Today, Sneaky Chef pasta sauces can be found on the shelves of Whole Foods stores throughout the Northeast, at natural food retailers in the region, and directly through the Sneaky Chef website. By fall, they’ll be on the shelves of more than 3,000 stores across the country.


There’s also pasta made from whole grains, with six hidden vegetables, that when cooked, serves up white -- fooling even the most discerning five-year-old customer. And a No Nut butter, which is made from golden peas -- that is not only on its way to supermarkets, but is being considered by airlines and schools as a peanut butter alternative. In its first year, Missy’s company is already projecting revenues well in excess of a million dollars.

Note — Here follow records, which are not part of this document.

(** A byte with the top bit is followed by the rest of the number. *)
Lemma read_more (g shift read w : Z) (rest : list Z) :
  0 <= g < 0x80 -> 0 <= shift <= bits - 8 ->
  read_loop bits shift read w (0x80 + g :: rest)
  = read_loop bits (shift + 7) (read + 1) (Z.lor w (Z.shiftl g shift)) rest.
Proof.
  intros Hg Hs. cbn [read_loop]. rewrite (proj2 (Z.leb_gt bits (shift + 7))) by lia. cbn [andb].
  rewrite (proj2 (Z.eqb_neq (0x80 + g) 0)) by lia. cbn [andb]. rewrite land_7f.
  replace ((0x80 + g) mod 2 ^ 7) with g.
  2: { change 0x80 with (1 * 2 ^ 7). rewrite Z.add_comm, Z.mod_add, Z.mod_small by lia. done. }
  rewrite group_fits; [| lia | lia |].
  2: { apply fits_shift_inv; [lia|]. assert (2 ^ 8 <= 2 ^ (bits - shift)) by (apply Z.pow_le_mono_r; lia). lia. }
  rewrite land_80 by (unfold_words; lia). by rewrite (proj2 (Z.ltb_ge _ _)) by lia.
Qed.

(** Reading back what the writer writes, from any position. *)
Lemma read_written (fuel : nat) (i shift read w : Z) (rest : list Z) :
  0 <= i < 2 ^ (7 * (Z.of_nat fuel + 1)) -> 0 <= shift < bits -> i * 2 ^ shift < 2 ^ bits ->
  (shift = 0 \/ 0 < i) ->
  exists l, write_varint fuel i = Val l /\ Forall in_u8 l /\ 1 <= Z.of_nat (length l) <= Z.of_nat fuel + 1 /\
    read_loop bits shift read w (l ++ rest) = (read + Z.of_nat (length l), Z.lor w (Z.shiftl i shift)).
Proof.
  revert i shift read w. induction fuel as [|fuel IH]; intros i shift read w Hi Hs Hf Hz; cbn [write_varint];
    pose proof (fits_shift i shift ltac:(lia) ltac:(lia) Hf) as Hov; (destruct (Z.leb_spec 0x80 i) as [Hc|Hc]).
  - cbn in Hi. lia.
  - exists [i]. assert (u8 i = i) as -> by (apply Z.mod_small; lia). split; [done|].
    split; [constructor; [unfold_words; lia|constructor]|]. split; [cbn; lia|].
    apply (read_last i shift read w rest); (done || lia).
  - assert (shift <= bits - 8) as Hs'.
    { destruct (Z.le_gt_cases shift (bits - 8)); [done|].
      assert (2 ^ (bits - shift) <= 2 ^ 7) by (apply Z.pow_le_mono_r; lia). lia. }
    destruct (IH (Z.shiftr i 7) (shift + 7) (read + 1)
                (Z.lor w (Z.shiftl (i mod 2 ^ 7) shift))) as (l & E & Hl & Hlen & Hr).
    + rewrite Z.shiftr_div_pow2 by lia. split; [apply Z.div_pos; lia|]. apply Z.div_lt_upper_bound; [lia|].
      rewrite <- Z.pow_add_r by lia. eapply Z.lt_le_trans; [apply Hi|]. apply Z.pow_le_mono_r; lia.
    + lia.
    + rewrite Z.shiftr_div_pow2, Z.pow_add_r by lia. pose proof (Z.mul_div_le i (2 ^ 7) ltac:(lia)).
      pose proof (Z.pow_pos_nonneg 2 shift ltac:(lia) ltac:(lia)). nia.
    + right. rewrite Z.shiftr_div_pow2 by lia. apply Z.div_str_pos. lia.
    + rewrite E. run. rewrite cont_byte. pose proof (Z.mod_pos_bound i (2 ^ 7) ltac:(lia)) as Hm.
      exists ((0x80 + i mod 2 ^ 7) :: l). split; [done|].
      split; [constructor; [unfold_words; lia|done]|]. split; [cbn [length]; lia|]. cbn [app].
      rewrite read_more, Hr by lia. cbn [length]. rewrite <- Z.lor_assoc, split_group by lia. f_equal. lia.
  - exists [i]. assert (u8 i = i) as -> by (apply Z.mod_small; lia). split; [done|].
    split; [constructor; [unfold_words; lia|constructor]|]. split; [cbn; lia|].
    apply (read_last i shift read w rest); (done || lia).
Qed.

Lemma write_varint_fuel (fuel fuel' : nat) (i : Z) (l : list Z) :
  (fuel <= fuel')%nat -> write_varint fuel i = Val l -> write_varint fuel' i = Val l.
Proof.
  revert fuel' i l. induction fuel as [|fuel IH]; intros fuel' i l Hf; cbn [write_varint].
  - destruct (0x80 <=? i) eqn:E; [done|]. by destruct fuel'; cbn [write_varint]; rewrite E.
  - destruct fuel' as [|fuel']; [lia|]. cbn [write_varint]. destruct (0x80 <=? i); [|done].
    destruct (write_varint fuel (Z.shiftr i 7)) as [r| | | |] eqn:Er; try done.
    rewrite (IH fuel' _ r) by (done || lia). done.
Qed.

(** What the reader accepts is what the writer writes, or it ran out of input. *)
Lemma read_canonical (stream : list Z) (shift read w n v : Z) :
  Forall in_u8 stream -> 0 <= shift < bits -> 0 <= read -> read_loop bits shift read w stream = (n, v) -> 0 <= n ->
  (exists l rest i, stream = l ++ rest /\ n = read + Z.of_nat (length l) /\ v = Z.lor w (Z.shiftl i shift) /\
     0 <= i /\ i * 2 ^ shift < 2 ^ bits /\ (shift = 0 \/ 0 < i) /\
     write_varint (pred (length l)) i = Val l /\ 7 * Z.of_nat (length l) <= bits + 6 - shift) \/
  (n = read + Z.of_nat (length stream) /\ Forall (fun b => 0x80 <= b) stream /\
   7 * Z.of_nat (length stream) <= bits - 1 - shift /\
   exists i, v = Z.lor w (Z.shiftl i shift) /\ 0 <= i < 2 ^ (7 * Z.of_nat (length stream)) /\
     (i = 0 -> Forall (fun b => b = 0x80) stream)).
Proof.
  intros Hf. revert shift read w. induction Hf as [|b stream Hb Hf IH]; intros shift read w Hs Hr E Hn.
  { injection E as <- <-. right. split; [cbn; lia|]. split; [constructor|]. split; [cbn; lia|].
    exists 0. rewrite Z.shiftl_0_l, Z.lor_0_r. split; [done|]. split; [cbn; lia|constructor]. }
  unfold in_u8 in Hb. destruct (Z.lt_ge_cases b 0x80) as [Hlt|Hge].
  - left. pose proof E as E0. cbn [read_loop] in E0. rewrite Z.shiftl_1_l in E0.
    assert (b < 2 ^ (bits - shift)) as Hov.
    { destruct (Z.lt_ge_cases b (2 ^ (bits - shift))) as [|Hle]; [done|].
      destruct (Z.leb_spec bits (shift + 7)).
      - rewrite (proj2 (Z.leb_le _ _) Hle) in E0. injection E0 as <- _. unfold EVARINT_OVERFLOW in Hn. lia.
      - assert (2 ^ 7 <= 2 ^ (bits - shift)) by (apply Z.pow_le_mono_r; lia). lia. }
    assert (shift = 0 \/ 0 < b) as Hz.
    { rewrite (proj2 (Z.leb_gt _ _) Hov), andb_false_r in E0.
      destruct (Z.eqb_spec b 0), (Z.eqb_spec shift 0); try (left; done); try (right; lia).
      injection E0 as <- _. unfold EVARINT_REPRESENT in Hn. lia. }
    clear E0. rewrite read_last in E by (done || lia). injection E as <- <-.
    exists [b], stream, b. cbn [length app pred write_varint]. rewrite (proj2 (Z.leb_gt _ _)) by lia.
    assert (u8 b = b) as -> by (apply Z.mod_small; lia).
    repeat (split; [done || lia || by apply fits_shift_inv; lia|]). done || lia.
  - assert (shift <= bits - 8) as Hs'.
    { destruct (Z.le_gt_cases shift (bits - 8)); [done|]. cbn [read_loop] in E. rewrite Z.shiftl_1_l in E.
      assert (2 ^ (bits - shift) <= 2 ^ 7) by (apply Z.pow_le_mono_r; lia).
      rewrite (proj2 (Z.leb_le bits _)), (proj2 (Z.leb_le (2 ^ (bits - shift)) _)) in E by lia.
      injection E as <- _. unfold EVARINT_OVERFLOW in Hn. lia. }
    replace b with (0x80 + (b - 0x80)) in E by lia. rewrite read_more in E by lia.
    destruct (IH (shift + 7) (read + 1) _ ltac:(lia) ltac:(lia) E Hn)
      as [(l & rest & i & -> & -> & -> & Hi & Hfit & Hz & Hw & Hl)|(-> & Hall & Hk & i & -> & Hi & Hi0)].
    + left. assert (0 < i) as Hi' by lia. set (g := b - 0x80).
      assert (0 <= g < 2 ^ 7) as Hg by (unfold g; lia). destruct (join_group g i Hg) as [E1 E2].
      exists (b :: l), rest, (g + i * 2 ^ 7). split; [done|]. split; [cbn [length]; lia|].
      split; [rewrite <- (split_group (g + i * 2 ^ 7) shift), E1, E2, Z.lor_assoc by lia; done|].
      split; [lia|]. split.
      { rewrite Z.pow_add_r in Hfit by lia.
        assert (2 ^ bits = 2 ^ (bits - shift - 7) * 2 ^ 7 * 2 ^ shift) as E64
          by (rewrite <- !Z.pow_add_r by lia; f_equal; lia).
        pose proof (fits_shift i (shift + 7) ltac:(lia) ltac:(lia) ltac:(rewrite Z.pow_add_r by lia; lia)).
        replace (bits - (shift + 7)) with (bits - shift - 7) in * by lia.
        pose proof (Z.pow_pos_nonneg 2 shift ltac:(lia) ltac:(lia)). rewrite E64. nia. }
      split; [lia|]. split; [|cbn [length]; lia].
      destruct l as [|x l]; [cbn in Hw; destruct (0x80 <=? i); done|]. cbn [length pred write_varint] in *.
      rewrite (proj2 (Z.leb_le _ _)) by lia. rewrite E1, Hw. run. rewrite cont_byte, E2. do 2 f_equal. unfold g. lia.
    + right. split; [cbn [length]; lia|]. split; [by constructor|]. split; [cbn [length]; lia|].
      set (g := b - 0x80). assert (0 <= g < 2 ^ 7) as Hg by (unfold g; lia). destruct (join_group g i Hg) as [E1 E2].
      exists (g + i * 2 ^ 7). split; [rewrite <- (split_group (g + i * 2 ^ 7) shift), E1, E2, Z.lor_assoc by lia; done|].
      split; [|intros E0; constructor; [unfold g in *; lia|apply Hi0; lia]].
      replace (7 * Z.of_nat (length (b :: stream))) with (7 * Z.of_nat (length stream) + 7) by (cbn [length]; lia).
      rewrite Z.pow_add_r by lia. lia.
Qed.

“We’ve got an endless list of products in the pipeline, but we rely on our sneaky moms to tell us what they want us to launch next. That’s the question we always ask -- what would Moms say? And when I put that question out to our Mom ambassadors, I get thousands of answers in 24 hours.”


“I’m no different than them,” Missy said modestly. “I’m not a trained chef. I’m just a Mom who wanted to make sure my kids got the foods they needed, without sacrificing the foods they loved. I wasn’t thinking in terms of starting a business, I just wanted to share things that worked with other Moms. If you can follow that passion, you’ll never feel like you’re working. If you can pay the bills and do what you love, you’ve won the lottery.”